As Maryn McKenna and others have reported, a paper was released on Friday showing a high percentage of drug-resistant Staphylococcus aureus contaminating raw, retail-available meat products. There has been a lot of media coverage of this finding–so what does the study say, and what are its implications? More after the jump.
First, a bit about S. aureus itself, and why this study was carried out. Historically, Staph has been a relatively common cause of food poisoning. The bacterium produces toxins that can collect to a high level when prepared foods are left at room temperature, such as potato salad at picnics (a common vehicle for staph food poisoning). For much staph food poisoning, the ultimate source is generally thought to be a human–Aunt Bea who perhaps had S. aureus on her hands while cutting the potatoes, and then the bacterium grew and generated bacterial toxins while it was sitting out at the family gathering.
However, a number of recent studies have shown that S. aureus doesn’t always have to come from people. Studies in the Netherlands and here in the US have shown the presence of S. aureus (including methicillin-resistant strains, or MRSA) on raw meat samples. That makes the epidemiology of S. aureus food poisoning much more difficult. Did Aunt Bea really contaminate the potato salad via her own S. aureus (about a third of us carry the organism, usually in our noses), or did she use the same cutting board for the potatoes that she’d just used to shape the turkey burgers, thereby cross-contaminating the potatoes that way? To try and figure out which had occurred, you could take a swab from Aunt Bea’s nose and see if her staph matched what you isolated from the potato salad–but how can we be sure that Aunt Bea didn’t also rub her nose while she was working on the turkey burgers, and spread that staph to herself as well? As you can see, it can be potentially messy.
That also introduces a second issue with staph in meat–it’s not only the “classic” problem of toxin-mediated staph food poisoning, but we also have to consider the potential for food-borne S. aureus to be transferred from the meat to the food handler. If they’re not careful with their procedures, they could end up introducing staph into any wounds on their hands (thereby possibly causing an infection), or rubbing their nose/eye/skin and introducing the bacterium that way, potentially leading to long-term carriage. Really, in that manner it’s no different from picking up S. aureus at your local gym, or school, or hospital–you touch something that’s contaminated with the bacterium, and then unknowingly colonize yourself with the germ.
So–for those reasons, there are two main concerns with the finding of staph in meat: classic food poisoning, and self-inoculation with subsequent potential spread to family and community. How often does either really occur? We have no idea at this time, and that’s what makes studies like the current Price paper in Clinical Infectious Diseases critical.

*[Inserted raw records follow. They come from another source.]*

(** * lockbox.records: fixed-width BAI lockbox records

    A shallow embedding of [src/lockbox/records.py] and the properties of
    its record constructor.

    Conventions of the embedding.
    - Text is a [string] of 8-bit characters read as the code points
      0..255; the tables of Python's [str] methods below are the
      restrictions of the Unicode tables to that range.
    - An instance is its attribute dictionary, a [gmap string value].
    - The class attribute [fields] is a dictionary shared by all the
      instances of a class and [__init__] writes to it, so [__init__]
      takes the class and returns it with the result.  Dictionaries keep
      insertion order, as Python's do since 3.7.
    - Exceptions are values of [exn]; a computation that may raise has
      type [result A]. *)

From Stdlib Require Import ZArith String Ascii List Bool Lia QArith DecimalString.
From stdpp Require Import base strings gmap.

Local Open Scope string_scope.
Local Open Scope Z_scope.

(** ** Exceptions and the error monad *)

Inductive exn : Type :=
| LockboxParseError (msg : string)
| LockboxDefinitionError (msg : string)
| AttributeError (msg : string)
| ValueError
| TypeError.

Inductive result (A : Type) : Type :=
| OK (a : A)
| Raise (e : exn).
Arguments OK {A} a.
Arguments Raise {A} e.

Definition bind {A B : Type} (r : result A) (k : A -> result B) : result B :=
  match r with
  | OK a => k a
  | Raise e => Raise e
  end.

Notation "x <- r ;; k" := (bind r (fun x => k))
  (at level 100, r at next level, k at level 200, right associativity).

(** [for x in xs: self = body(self, x)], leaving at the first exception. *)
Fixpoint for_each {A S : Type} (body : S -> A -> result S) (xs : list A) (s : S)
  : result S :=
  match xs with
  | [] => OK s
  | x :: xs' => s' <- body s x ;; for_each body xs' s'
  end.

(** ** Python's [str] on code points below 256 *)

Definition ord (c : ascii) : Z := Z.of_N (N_of_ascii c).

Definition between (lo hi : Z) (c : ascii) : bool :=
  (lo <=? ord c) && (ord c <=? hi).

Definition one_of (chars : string) (c : ascii) : bool :=
  existsb (Ascii.eqb c) (list_ascii_of_string chars).

(** [str.isspace] of one character, which is also what [str.strip()]
    removes and what [\s] matches in a [str] pattern. *)
Definition isspace (c : ascii) : bool :=
  between 9 13 c || between 28 32 c || (ord c =? 133) || (ord c =? 160).

(** The C-locale white space that [int()] skips around a literal. *)
Definition is_c_space (c : ascii) : bool :=
  between 9 13 c || (ord c =? 32).

Definition is_digit (c : ascii) : bool := between 48 57 c.
Definition is_upper (c : ascii) : bool := between 65 90 c.

(** [str.isnumeric] of one character: the decimal digits, the superscripts
    one to three and the fractions. *)
Definition isnumeric_char (c : ascii) : bool :=
  is_digit c || (ord c =? 178) || (ord c =? 179) || (ord c =? 185)
  || between 188 190 c.
(** * ThingTalk static semantic analysis: the type checker of lib/typecheck.js

    A shallow embedding of the checker (Scope, the overload resolvers, the
    schema helpers, the table / stream / rule / program checkers) together
    with the operator table of lib/builtin.js, and the properties the
    specification states about them.

    JavaScript objects used as dictionaries are insertion-ordered association
    lists ([obj]); schema objects, their [index] dictionaries and the arrays
    of [_lambda_args] live in an explicit store because the checker aliases
    and mutates them in place. *)

From stdpp Require Import base option list strings.
From Stdlib Require Import Lia.

Set Default Proof Using "Type".
Set Warnings "-register-all".
Open Scope string_scope.
Open Scope list_scope.

(** ** Results of a checker step: a value, or the exception that was thrown *)

Inductive Error :=
| InvalidPrincipal
| AssertionFailed
| UnknownMemoryTable (name : string)
| InvalidBuiltinAction (channel : string)
| InvalidBuiltin (channel : string)
| UnknownFunction (kind channel : string)
| VariableNotInScope (name : string)
| EventNotInScope
| FieldConflict (name : string)
| Conflict (name : string)
| InvalidFieldName (name : string)
| InvalidFilterParameter (name : string)
| InvalidParameter (name : string)
| InvalidInputParameter (name : string)
| DuplicateInputParam (name : string)
| InvalidType (name : string)
| InvalidOperator (operator : string)
| InvalidParameterTypes (operator : string)
| InvalidAggregationField (field : string)
| InvalidAggregation (operator : string)
| InvalidStarAggregation (operator : string)
| InvalidFieldType (operator : string)
| InvalidField (field : string)
| InvalidArgMinMaxField (operator field : string)
| InvalidRange
| InvalidTimeRange
| InvalidScalarExpression
| InvalidDeclarationType
| NotImplemented
| NoGetFunction
| JsTypeError      (* a property read on [undefined] or [null] *)
| JsRangeError     (* unbounded recursion: the call stack overflows *)
| Unrepresented.   (* the source goes on with an [undefined] array index or slot *)

Inductive Res (A : Type) :=
| Ok (a : A)
| Throw (e : Error).
Arguments Ok {A} a.
Arguments Throw {A} e.

(** ** JavaScript objects as dictionaries *)

Module Obj.
Section Dict.
Context {V : Type}.

(** Keys in insertion order, as [for (k in o)] enumerates them. *)
Definition t := list (string * V).

Definition empty : t := [].

Fixpoint get (k : string) (o : t) : option V :=
  match o with
  | [] => None
  | (k', v) :: o' => if String.eqb k k' then Some v else get k o'
  end.

(** [k] is a key of [o] itself. *)
Definition has (k : string) (o : t) : bool :=
  match get k o with Some _ => true | None => false end.

(** [o[k] = v]: an existing key keeps its place, a new one goes last. *)
Fixpoint set (k : string) (v : V) (o : t) : t :=
  match o with
  | [] => [(k, v)]
  | (k', v') :: o' =>
      if String.eqb k k' then (k, v) :: o' else (k', v') :: set k v o'
  end.

(** [delete o[k]] *)
Fixpoint delete (k : string) (o : t) : t :=
  match o with
  | [] => []
  | (k', v') :: o' =>
      if String.eqb k k' then delete k o' else (k', v') :: delete k o'
  end.

Definition keys (o : t) : list string := map fst o.

(** [Object.keys(o).length] *)
Definition size (o : t) : nat := length o.

(** [Object.assign(target, source)] *)
Definition assign (target source : t) : t :=
  fold_left (fun acc kv => set (fst kv) (snd kv) acc) source target.

Lemma get_set_eq k v o : get k (set k v o) = Some v.
Proof.
  induction o as [|[k' v'] o IH]; simpl.
  - by rewrite String.eqb_refl.
  - destruct (String.eqb k k') eqn:E; simpl; rewrite ?String.eqb_refl, ?E; done.
Qed.

Lemma get_set_ne k k' v o : k <> k' -> get k' (set k v o) = get k' o.
Proof.
  intros Hne. induction o as [|[k0 v0] o IH]; simpl.
  - destruct (String.eqb k' k) eqn:E; [|done].
    apply String.eqb_eq in E. congruence.
  - destruct (String.eqb k k0) eqn:E; simpl.
    + apply String.eqb_eq in E. subst k0.
      destruct (String.eqb k' k) eqn:E'; [|done].
      apply String.eqb_eq in E'. congruence.
    + by rewrite IH.
Qed.

Lemma get_set k k' v o :
  get k' (set k v o) = if String.eqb k' k then Some v else get k' o.
Proof.
  destruct (String.eqb k' k) eqn:E.
  - apply String.eqb_eq in E. subst. apply get_set_eq.
  - apply get_set_ne. intros ->. by rewrite String.eqb_refl in E.
Qed.

Lemma get_delete k k' o :
  get k' (delete k o) = if String.eqb k' k then None else get k' o.
Proof.
  induction o as [|[k0 v0] o IH]; simpl.
  - by destruct (String.eqb k' k).
  - destruct (String.eqb k k0) eqn:E; simpl.
    + apply String.eqb_eq in E. subst k0. rewrite IH.
      by destruct (String.eqb k' k).
    + rewrite IH. destruct (String.eqb k' k) eqn:E'; [|done].
      apply String.eqb_eq in E'. subst k'. by rewrite E.
Qed.

Lemma has_set k k' v o :
  has k' (set k v o) = if String.eqb k' k then true else has k' o.
Proof. unfold has. rewrite get_set. by destruct (String.eqb k' k). Qed.

Lemma has_delete k k' o :
  has k' (delete k o) = if String.eqb k' k then false else has k' o.
Proof. unfold has. rewrite get_delete. by destruct (String.eqb k' k). Qed.

Lemma get_assign k target source :
  get k (assign target source) =
  match get k (rev source) with Some v => Some v | None => get k target end.
Proof.
  unfold assign. revert target.
  induction source as [|[k0 v0] s IH] using rev_ind; intros target; [done|].
  rewrite fold_left_app, rev_app_distr. simpl.
  rewrite get_set. destruct (String.eqb k k0); [done|]. apply IH.
Qed.

Lemma has_keys k o : has k o = true <-> k ∈ keys o.
Proof.
  unfold has, keys. induction o as [|[k0 v0] o IH]; simpl.
  - split; [done|]. by intros ?%elem_of_nil.
  - destruct (String.eqb k k0) eqn:E.
    + apply String.eqb_eq in E. subst. split; [|done]. intros _. left.
    + rewrite IH. split; [by right|].
      intros [->|?]%elem_of_cons; [|done]. by rewrite String.eqb_refl in E.
Qed.

(** No key occurs twice, as in any JavaScript object. *)
Fixpoint wf (o : t) : bool :=
  match o with
  | [] => true
  | (k, _) :: o' => negb (has k o') && wf o'
  end.

Lemma has_cons k k0 (v0 : V) o : has k ((k0, v0) :: o) = String.eqb k k0 || has k o.
Proof. unfold has. simpl. by destruct (String.eqb k k0). Qed.

Lemma get_app k o1 o2 :
  get k (o1 ++ o2) = match get k o1 with Some v => Some v | None => get k o2 end.
Proof.
  induction o1 as [|[k0 v0] o1 IH]; simpl; [done|].
  by destruct (String.eqb k k0).
Qed.

Lemma has_app k o1 o2 : has k (o1 ++ o2) = has k o1 || has k o2.
Proof. unfold has. rewrite get_app. by destruct (get k o1). Qed.

Lemma has_rev k o : has k (rev o) = has k o.
Proof.
  induction o as [|[k0 v0] o IH]; simpl; [done|].
  rewrite has_app, IH. unfold has. simpl.
  destruct (String.eqb k k0); destruct (get k o); done.
Qed.

Lemma get_rev k o : wf o = true -> get k (rev o) = get k o.
Proof.
  induction o as [|[k0 v0] o IH]; simpl; [done|].
  intros [Hk Hwf]%andb_prop. rewrite get_app, IH by done. simpl.
  destruct (String.eqb k k0) eqn:E.
  - apply String.eqb_eq in E. subst k0. unfold has in Hk.
    by destruct (get k o).
  - by destruct (get k o).
Qed.

Lemma has_assign k target source :
  has k (assign target source) = has k source || has k target.
Proof.
  unfold has at 1. rewrite get_assign.
  pose proof (has_rev k source) as Hr. unfold has in Hr |- *.
  destruct (get k (rev source)), (get k source), (get k target); done.
Qed.

Lemma get_assign_wf k target source :
  wf source = true ->
  get k (assign target source) =
  match get k source with Some v => Some v | None => get k target end.
Proof. intros Hwf. by rewrite get_assign, get_rev. Qed.
End Dict.
Arguments t : clear implicits.

(** The dictionaries of the checker are plain objects, and a plain object
    answers to the names of the members of [Object.prototype] without having
    them as keys: [k in o] is true and [o[k]] is that member, a function and
    so truthy, whatever [o] holds.  [has] and [get] are about the keys of the
    object itself; the two readings agree on every name that is not
    [inherited], and where a statement below turns on a test [k in o] or on
    the truthiness of [o[k]] it is made for such names. *)
Definition inherited (k : string) : bool :=
  existsb (String.eqb k)
    [ "constructor"; "hasOwnProperty"; "isPrototypeOf"; "propertyIsEnumerable";
      "toLocaleString"; "toString"; "valueOf"; "__proto__";
      "__defineGetter__"; "__defineSetter__"; "__lookupGetter__";
      "__lookupSetter__" ].
End Obj.

Abbreviation obj := Obj.t.

(** ** Types (lib/type.js) *)

(** Store locations: schema objects, [index] dictionaries and arrays are
    referred to by their position in the store. *)
Definition loc := nat.

Module Ty.
Inductive t :=
  | Boolean | Number | String | Date | Time | Location | Currency | Any
  | Measure (unit : string)
  | Entity (kind : string)
  | Enum (choices : list string)
  | Array (elem : t)
  | Tuple (schema : list t)
  | FunctionDef (schema : loc)   (* a schema object standing where a type is read *)
  | Table
  | Stream
  | Var (name : string).         (* the type variables of the overload tables *)

Definition isMeasure (ty : t) : bool :=
  match ty with Measure _ => true | _ => false end.
Definition isEntity (ty : t) : bool :=
  match ty with Entity _ => true | _ => false end.
Definition isNumber (ty : t) : bool :=
  match ty with Number => true | _ => false end.
Definition isDate (ty : t) : bool :=
  match ty with Date => true | _ => false end.
Definition isTable (ty : t) : bool :=
  match ty with Table => true | _ => false end.
Definition isStream (ty : t) : bool :=
  match ty with Stream => true | _ => false end.
End Ty.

For this study, they collected 136 meat samples (chicken, turkey, beef, and pork) from 5 large US cities: Flagstaff, Washington DC, Los Angeles, Chicago, and Fort Lauderdale. They tested all of the meat samples for S. aureus, and then did molecular typing on the isolates, and also determined what antibiotic resistances they demonstrated.
What did they find? A lot of staph, and a lot of drug resistance. From the paper, S. aureus contamination was most common among turkey samples (77%; 20/26) followed by pork (42%; 11/26), chicken (41%; 19/46), and beef (37%; 14/38). Almost all of the isolates were resistant to at least one antibiotic, and multidrug resistance (being resistant to at least 3 different classes of antibiotics) occurred among more than half of the isolates.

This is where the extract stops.